Арав Амир, Шахар Абрахам, Зив-Полат Офра, Натан Йехудит и Патрицио Паскуале
Кусочки заднекорешковых ганглиев (DRG) и спинного мозга (SC) плодов крыс были витрифицированы в новой полуавтоматической системе витрификации, охлаждены в стерильном жидком воздухе (SLA) и сохранены в специальном стерильном герметичном контейнере в жидком азоте (LN). После нагревания органотипические стационарные культуры были получены с использованием NVR-Gel (состоящего в основном из гиалуроновой кислоты и ламинина) и обогащены нейрональными факторами, конъюгированными с наночастицами оксида железа. Оценка культур проводилась с помощью ежедневных наблюдений фазово-контрастной микроскопии и иммунофлуоресцентного окрашивания.
Результаты показали, что нейроны SC сохранили свою многополярную форму и восстановили дендриты и аксоны. Нейроны DRG округлой формы показали эухроматические ядра с выраженными ядрышками и активную регенерацию нервных отростков. Миграция как нейронов, так и плоских клеток (фибробластов и глиальных шванновских клеток) началась в течение 48 часов после посева и усилилась в последующие дни.

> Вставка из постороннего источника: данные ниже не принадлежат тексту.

(* ===== verification/InventoryResolveSpec.v ===== *)
(** * What a resolved field means

    The abstract policy: the selectable facts of the best priority decide; any of them unknown
    makes the field unknown, disagreement is a conflict, and tombstones speak only when no
    fact is selectable.  The resolvers of values and of array summaries both implement it. *)
From S2P Require Import Prelude Ordered Text External InventoryValue InventorySource InventoryField.
From S2P Require Import InventoryResolve InventorySpec.

Section Policy.
Context {V : Type} (veqb : V -> V -> bool).
Context (Hrefl : forall v, veqb v v = true) (Hsym : forall v w, veqb v w = veqb w v)
  (Htrans : forall u v w, veqb u v = true -> veqb v w = true -> veqb u w = true).
Implicit Types (s : StateOf V) (f g : FactOf V) (facts : list (FactOf V)) (d : FieldDefinition).

Definition winner d facts f : Prop :=
  f ∈ facts /\ selectable (fact_state f) = true /\
  forall g p q, g ∈ facts -> selectable (fact_state g) = true ->
    priority d f = Some p -> priority d g = Some q -> p <= q.
Definition none_selectable facts : Prop := forall f, f ∈ facts -> selectable (fact_state f) = false.
(** [s] is the state the policy assigns, given the canonical state of every fact. *)
Definition resolves (canon : FactOf V -> StateOf V) d facts s : Prop :=
  match s with
  | Unknown r =>
      (exists f, winner d facts f /\ is_unknown (canon f) = true) /\
      (r = UnorderedConflict /\ (exists f, winner d facts f /\ is_unordered (canon f) = true) \/
       r = NativeStatus /\ forall f, winner d facts f -> is_unordered (canon f) = false)
  | Conflict =>
      (forall f, winner d facts f -> is_unknown (canon f) = false) /\
      exists f g, winner d facts f /\ winner d facts g /\ state_eqb veqb (canon f) (canon g) = false
  | Known _ | Null =>
      (exists f, winner d facts f) /\
      forall f, winner d facts f -> state_eqb veqb (canon f) s = true
  | Deleted => none_selectable facts /\ exists f, f ∈ facts /\ fact_state f = Deleted
  | Unsupported =>
      none_selectable facts /\ (forall f, f ∈ facts -> fact_state f <> Deleted) /\
      exists f, f ∈ facts /\ fact_state f = Unsupported
  | Missing =>
      none_selectable facts /\ forall f, f ∈ facts -> fact_state f <> Deleted /\ fact_state f <> Unsupported
  end.

Lemma state_eqb_refl s : state_eqb veqb s s = true.
Proof. destruct s; simpl; try done. by apply bool_decide_eq_true. Qed.
Lemma state_eqb_sym s t : state_eqb veqb s t = state_eqb veqb t s.
Proof.
  destruct s, t; simpl; try done. apply bool_decide_ext. naive_solver.
Qed.
Lemma state_eqb_trans s t u :
  state_eqb veqb s t = true -> state_eqb veqb t u = true -> state_eqb veqb s u = true.
Proof. destruct s, t, u; simpl; try done; rewrite ?bool_decide_eq_true; [congruence|apply Htrans]. Qed.
Lemma state_eqb_unknown s t : state_eqb veqb s t = true -> is_unknown s = is_unknown t.
Proof. by destruct s, t. Qed.

Lemma min_priority_spec l m : min_priority l = Some m <-> m ∈ l /\ forall x, x ∈ l -> m <= x.
Proof.
  unfold min_priority.
  assert (forall l a, exists m, foldl (fun m p => match m with Some q => Some (Z.min q p) | None => Some p end)
    (Some a) l = Some m /\ m ∈ a :: l /\ forall x, x ∈ a :: l -> m <= x) as Hgen.
  { clear. induction l as [|b l IH]; intros a; simpl.
    - exists a. split_and!; [done|left|]. intros x ->%list_elem_of_singleton. lia.
    - destruct (IH (Z.min a b)) as (m & Hm & Hin & Hle). exists m. split; [done|].
      pose proof (Hle (Z.min a b) ltac:(left)). split.
      + apply elem_of_cons in Hin as [->|Hin]; [|by do 2 right].
        destruct (Z.min_spec a b) as [[_ ->]|[_ ->]]; [left|right; left].
      + intros x [->|[->|Hx]%elem_of_cons]%elem_of_cons; [lia|lia|apply Hle; by right]. }
  destruct l as [|a l]; simpl.
  - split; [done|]. intros [H _]. inversion H.
  - destruct (Hgen l a) as (m' & -> & Hin & Hle). split; [naive_solver|].
    intros [Hm Hmin]. f_equal. pose proof (Hle _ Hm). pose proof (Hmin _ Hin). lia.
Qed.
(** The chosen facts are the winners, once every fact has a priority. *)
Lemma elem_of_filter_list {A} (p : A -> bool) l x : x ∈ List.filter p l <-> x ∈ l /\ p x = true.
Proof. by rewrite !list_elem_of_In, filter_In. Qed.
Lemma chosen_winner d facts f :
  (forall f, f ∈ facts -> is_Some (priority d f)) -> f ∈ chosen d facts <-> winner d facts f.
Proof.
  intros Hp. unfold chosen. rewrite elem_of_filter_list, andb_true_iff, bool_decide_eq_true.
  assert (forall x, x ∈ omap (priority d) (List.filter (fun f => selectable (fact_state f)) facts) <->
    exists g, g ∈ facts /\ selectable (fact_state g) = true /\ priority d g = Some x) as Hin.
  { intros x. rewrite list_elem_of_omap. setoid_rewrite elem_of_filter_list. naive_solver. }
  split.
  - intros (Hf & Hs & Heq). split_and!; [done|done|]. intros g p q Hg Hgs Hfp Hgq.
    rewrite Hfp in Heq. symmetry in Heq. apply min_priority_spec in Heq as [_ Hmin].
    apply Hmin, Hin. eauto.
  - intros (Hf & Hs & Hmin). split_and!; [done..|]. destruct (Hp f Hf) as [p Hfp]. rewrite Hfp.
    symmetry. apply min_priority_spec. split; [apply Hin; eauto|].
    intros x (g & Hg & Hgs & Hgx)%Hin. eauto.
Qed.
Lemma no_winner d facts :
  (forall f, f ∈ facts -> is_Some (priority d f)) -> chosen d facts = [] -> none_selectable facts.
Proof.
  intros Hp Hnil f Hf. destruct (selectable (fact_state f)) eqn:Hs; [|done]. exfalso.
  set (ps := omap (priority d) (List.filter (fun f => selectable (fact_state f)) facts)).
  assert (exists m, min_priority ps = Some m) as [m Hm].
  { destruct (min_priority ps) as [m|] eqn:E; [by exists m|]. exfalso.
    destruct (Hp f Hf) as [p Hfp].
    assert (p ∈ ps) as Hin by (apply list_elem_of_omap; exists f; by rewrite elem_of_filter_list).
    unfold min_priority in E. destruct ps as [|a ps]; [inversion Hin|]. simpl in E.
    clear -E. revert a E. induction ps as [|b ps IH]; intros a E; simpl in E; [done|by apply IH in E]. }
  pose proof Hm as Hm'. apply min_priority_spec in Hm as [Hin _].
  apply list_elem_of_omap in Hin as (g & [Hg Hgs]%elem_of_filter_list & Hgm).
  assert (g ∈ chosen d facts) as Hc; [|rewrite Hnil in Hc; inversion Hc].
  unfold chosen. apply elem_of_filter_list. split; [done|]. rewrite Hgs. simpl.
  apply bool_decide_eq_true. unfold selected_priority. by rewrite Hgm, <-Hm'.
Qed.

(** The executable verdict implements the policy. *)
Lemma verdict_resolves canon d facts :
  (forall f, f ∈ facts -> is_Some (priority d f)) ->
  (forall f, selectable (fact_state f) = true -> selectable (canon f) = true) ->
  resolves canon d facts (verdict veqb (map canon (chosen d facts)) facts).
Proof.
  intros Hp Hcanon.
  assert (forall s, s ∈ map canon (chosen d facts) <-> exists f, winner d facts f /\ canon f = s) as Hin.
  { intros s. rewrite elem_of_map. setoid_rewrite (chosen_winner d facts _ Hp). naive_solver. }
  unfold verdict. destruct (map canon (chosen d facts)) as [|first rest] eqn:Ev.
  - apply map_eq_nil in Ev. pose proof (no_winner _ _ Hp Ev) as Hnone.
    assert (forall t, (t = Deleted \/ t = Unsupported) ->
      existsb (fun f => state_eqb veqb (fact_state f) t) facts = true <->
      exists f, f ∈ facts /\ fact_state f = t) as Hany.
    { intros t Ht. rewrite existsb_true_iff. apply exist_proper. intros f.
      destruct Ht as [->| ->]; destruct (fact_state f); simpl; naive_solver. }
    destruct (existsb _ facts) eqn:E1.
    { apply Hany in E1; [|by left]. by split. }
    destruct (existsb (fun f => state_eqb veqb (fact_state f) Unsupported) facts) eqn:E2.
    { apply Hany in E2; [|by right]. split_and!; [done| |done]. intros f Hf Hd.
      rewrite (proj2 (Hany Deleted (or_introl eq_refl))) in E1 by eauto. done. }
    split; [done|]. intros f Hf. split; intros Hd.
    + rewrite (proj2 (Hany Deleted (or_introl eq_refl))) in E1 by eauto. done.
    + rewrite (proj2 (Hany Unsupported (or_intror eq_refl))) in E2 by eauto. done.
  - set (values := first :: rest) in *.
    destruct (existsb is_unknown values) eqn:Eu.
    { apply existsb_true_iff in Eu as (s & (f & Hf & <-)%Hin & Hs). split; [eauto|].
      destruct (existsb is_unordered values) eqn:Eo.
      - apply existsb_true_iff in Eo as (s' & (f' & Hf' & <-)%Hin & Hs'). left. eauto.
      - right. split; [done|]. intros f' Hf'. rewrite existsb_false_iff in Eo. apply Eo, Hin. eauto. }
    rewrite existsb_false_iff in Eu.
    assert (exists f, winner d facts f /\ canon f = first) as (f0 & Hf0 & Hc0) by (apply Hin; left).
    destruct (existsb (fun v => negb (state_eqb veqb v first)) values) eqn:Ec.
    { apply existsb_true_iff in Ec as (s & (f & Hf & <-)%Hin & Hs). bool_hyps. split.
      - intros g Hg. apply Eu, Hin. eauto.
      - exists f, f0. by rewrite Hc0. }
    rewrite existsb_false_iff in Ec.
    assert (forall f, winner d facts f -> state_eqb veqb (canon f) first = true) as Hall.
    { intros f Hf. specialize (Ec (canon f) ltac:(apply Hin; eauto)). by bool_hyps. }
    assert (selectable first = true) as Hsel by (rewrite <-Hc0; apply Hcanon, Hf0).
    assert (is_unknown first = false) as Hunk by (apply Eu; left).
    destruct first; try done; (split; [eauto|done]).
Qed.
(** Contradictions between two readings of the policy, and their agreement. *)
Local Ltac clash :=
  match goal with
  | Hno : forall f, winner _ _ f -> none_selectable _ -> False, Hw : winner _ _ ?f,
    Hn : none_selectable _ |- _ => exact (Hno f Hw Hn)
  | Hw : winner _ _ ?f, H1 : forall f, winner _ _ f -> is_unknown (_ f) = false,
    H2 : is_unknown (_ ?f) = true |- _ => rewrite (H1 f Hw) in H2; discriminate H2
  | Hw : winner _ _ ?f, H1 : forall f, winner _ _ f -> is_unordered (_ f) = false,
    H2 : is_unordered (_ ?f) = true |- _ => rewrite (H1 f Hw) in H2; discriminate H2
  | Hunk : forall f s, is_unknown _ = true -> _ -> is_unknown s = true, Hw : winner _ _ ?f,
    H1 : forall f, winner _ _ f -> state_eqb _ (_ f) _ = true, H2 : is_unknown (_ ?f) = true |- _ =>
      discriminate (Hunk f _ H2 (H1 f Hw))
  | Hneq : forall f g s, state_eqb _ _ _ = true -> _ -> _ -> False, Hf : winner _ _ ?f, Hg : winner _ _ ?g,
    H1 : forall f, winner _ _ f -> state_eqb _ (_ f) _ = true, H2 : state_eqb _ (_ ?f) (_ ?g) = false |- _ =>
      exact (Hneq f g _ (H1 f Hf) (H1 g Hg) H2)
  | H1 : forall f, f ∈ _ -> fact_state f <> Deleted, Hf : ?f ∈ _, H2 : fact_state ?f = Deleted |- _ =>
      exact (H1 f Hf H2)
  | H1 : forall f, f ∈ _ -> fact_state f <> Deleted /\ _, Hf : ?f ∈ _, H2 : fact_state ?f = Deleted |- _ =>
      exact (proj1 (H1 f Hf) H2)
  | H1 : forall f, f ∈ _ -> _ /\ fact_state f <> Unsupported, Hf : ?f ∈ _, H2 : fact_state ?f = Unsupported |- _ =>
      exact (proj2 (H1 f Hf) H2)
  end.
Local Ltac settle :=
  match goal with
  | Hw : winner _ _ ?f, H1 : forall f, winner _ _ f -> state_eqb _ (?c f) ?s = true,
    H2 : forall f, winner _ _ f -> state_eqb _ (?c f) ?t = true |- _ =>
      specialize (H1 f Hw); specialize (H2 f Hw); rewrite state_eqb_sym in H1;
      apply (state_eqb_trans _ _ _ H1 H2)
  end.
(** The policy determines the state, up to the equality of values. *)
Lemma resolves_unique canon d facts s t :
  resolves canon d facts s -> resolves canon d facts t -> state_eqb veqb s t = true.
Proof.
  assert (forall f, winner d facts f -> none_selectable facts -> False) as Hno.
  { intros f (Hf & Hs & _) Hn. rewrite Hn in Hs; done. }
  assert (forall f s, is_unknown (canon f) = true -> state_eqb veqb (canon f) s = true -> is_unknown s = true) as Hunk.
  { intros f s' Hu He. apply state_eqb_unknown in He. congruence. }
  assert (forall f g s, state_eqb veqb (canon f) s = true -> state_eqb veqb (canon g) s = true ->
    state_eqb veqb (canon f) (canon g) = false -> False) as Hneq.
  { intros f g s' Hf Hg Hfg. rewrite state_eqb_sym in Hg. by rewrite (state_eqb_trans _ _ _ Hf Hg) in Hfg. }
  intros Hs Ht.
  destruct s, t; simpl in Hs, Ht |- *; try reflexivity;
    repeat match goal with
    | H : _ /\ _ |- _ => destruct H
    | H : exists _, _ |- _ => destruct H
    | H : _ \/ _ |- _ => destruct H
    end; subst; try reflexivity; try (exfalso; clash); settle.
Qed.
End Policy.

В заключение можно сказать, что использование полуавтоматической витрификации, стерильной витрификации и стерильного хранения нейрональных тканей из ЦНС и ПНС является успешной передовой технологией для сохранения нейронов и глиальных клеток, как показано в восстановлении полной регулярной модели роста в культуре. Это может быть важным шагом на пути к клиническому использованию при реконструкции тяжелых периферических нервов и травм спинного мозга.